**Collected data entries:**
⟨

(** *** The argument buffers *)

Lemma set_savedCallArguments_same (c : ICallingConvention) :
  set_savedCallArguments c (m_savedCallArguments c) = c.
Proof. destruct c. reflexivity. Qed.

Lemma stack_register_total (args : list DataObject) :
  stack_bytes args + register_bytes args = total_bytes args.
Proof.
  induction args as [|d rest IH]; [reflexivity|]. simpl.
  destruct (decide (reg d = NONE)); lia.
Qed.

Section ArgumentBuffers.

Context {abi : ConventionABI}.
Variable dm : DataModel.

Lemma length_arguments_image (registers : Registers) (m : Mem)
    (args : list DataObject) :
  forall i, length (arguments_image registers m args i)
            = N.to_nat (total_bytes args).
Proof.
  induction args as [|d rest IH]; intros i; [reflexivity|]. simpl.
  rewrite length_app, length_load_bytes, IH. lia.
Qed.

(** The save loop fills the buffer from [off] on with the argument bytes. *)
Lemma save_arguments_loop_image (registers : Registers) (m : Mem)
    (args : list DataObject) :
  forall (i : nat) (off : N) (buf : list byte),
    N.of_nat (length buf) = off + total_bytes args ->
    off + total_bytes args < 2 ^ size_t_bits dm ->
    save_arguments_loop dm registers m args i off buf
    = Ok (take (N.to_nat off) buf ++ arguments_image registers m args i).
Proof.
  induction args as [|d rest IH]; intros i off buf Hlen Hfit.
  - simpl in *. rewrite app_nil_r, take_ge by lia. reflexivity.
  - simpl in *.
    set (data := load_bytes m (getArgumentPtr i registers) (N.to_nat (size d))).
    assert (Hdata : length data = N.to_nat (size d)) by apply length_load_bytes.
    unfold buffer_write. rewrite decide_True by lia. simpl.
    unfold wrap_size_t. rewrite N.mod_small by lia.
    rewrite IH.
    + f_equal. rewrite app_assoc.
      rewrite (take_app_length' (take (N.to_nat off) buf ++ data));
        [rewrite <- app_assoc; reflexivity|].
      rewrite length_app, length_take. lia.
    + rewrite !length_app, length_take, length_drop. lia.
    + lia.
Qed.

(** In the image, argument [i] sits at [arg_offset args i]. *)
Lemma arguments_image_segment (registers : Registers) (m : Mem)
    (args : list DataObject) :
  forall (i j : nat) (d : DataObject),
    args !! i = Some d ->
    take (N.to_nat (size d))
      (drop (N.to_nat (arg_offset args i)) (arguments_image registers m args j))
    = load_bytes m (getArgumentPtr (j + i) registers) (N.to_nat (size d)).
Proof.
  unfold arg_offset.
  induction args as [|d0 rest IH]; intros i j d Hd; [discriminate|].
  destruct i as [|i].
  - injection Hd as ->. simpl. rewrite Nat.add_0_r.
    apply take_app_length'. rewrite length_load_bytes. reflexivity.
  - simpl in Hd. simpl.
    replace (N.to_nat (size d0 + total_bytes (take i rest)))
      with (length (load_bytes m (getArgumentPtr j registers)
                      (N.to_nat (size d0)))
            + N.to_nat (total_bytes (take i rest)))%nat
      by (rewrite length_load_bytes; lia).
    rewrite drop_app_add. rewrite (IH i (S j) d Hd).
    f_equal. f_equal. lia.
Qed.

⟩

**THE PROBLEM:** Show all lines above that contain "unfold".

**TASK RESPONSE:**
    unfold buffer_write. rewrite decide_True by lia. simpl.
    unfold wrap_size_t. rewrite N.mod_small by lia.
  unfold arg_offset.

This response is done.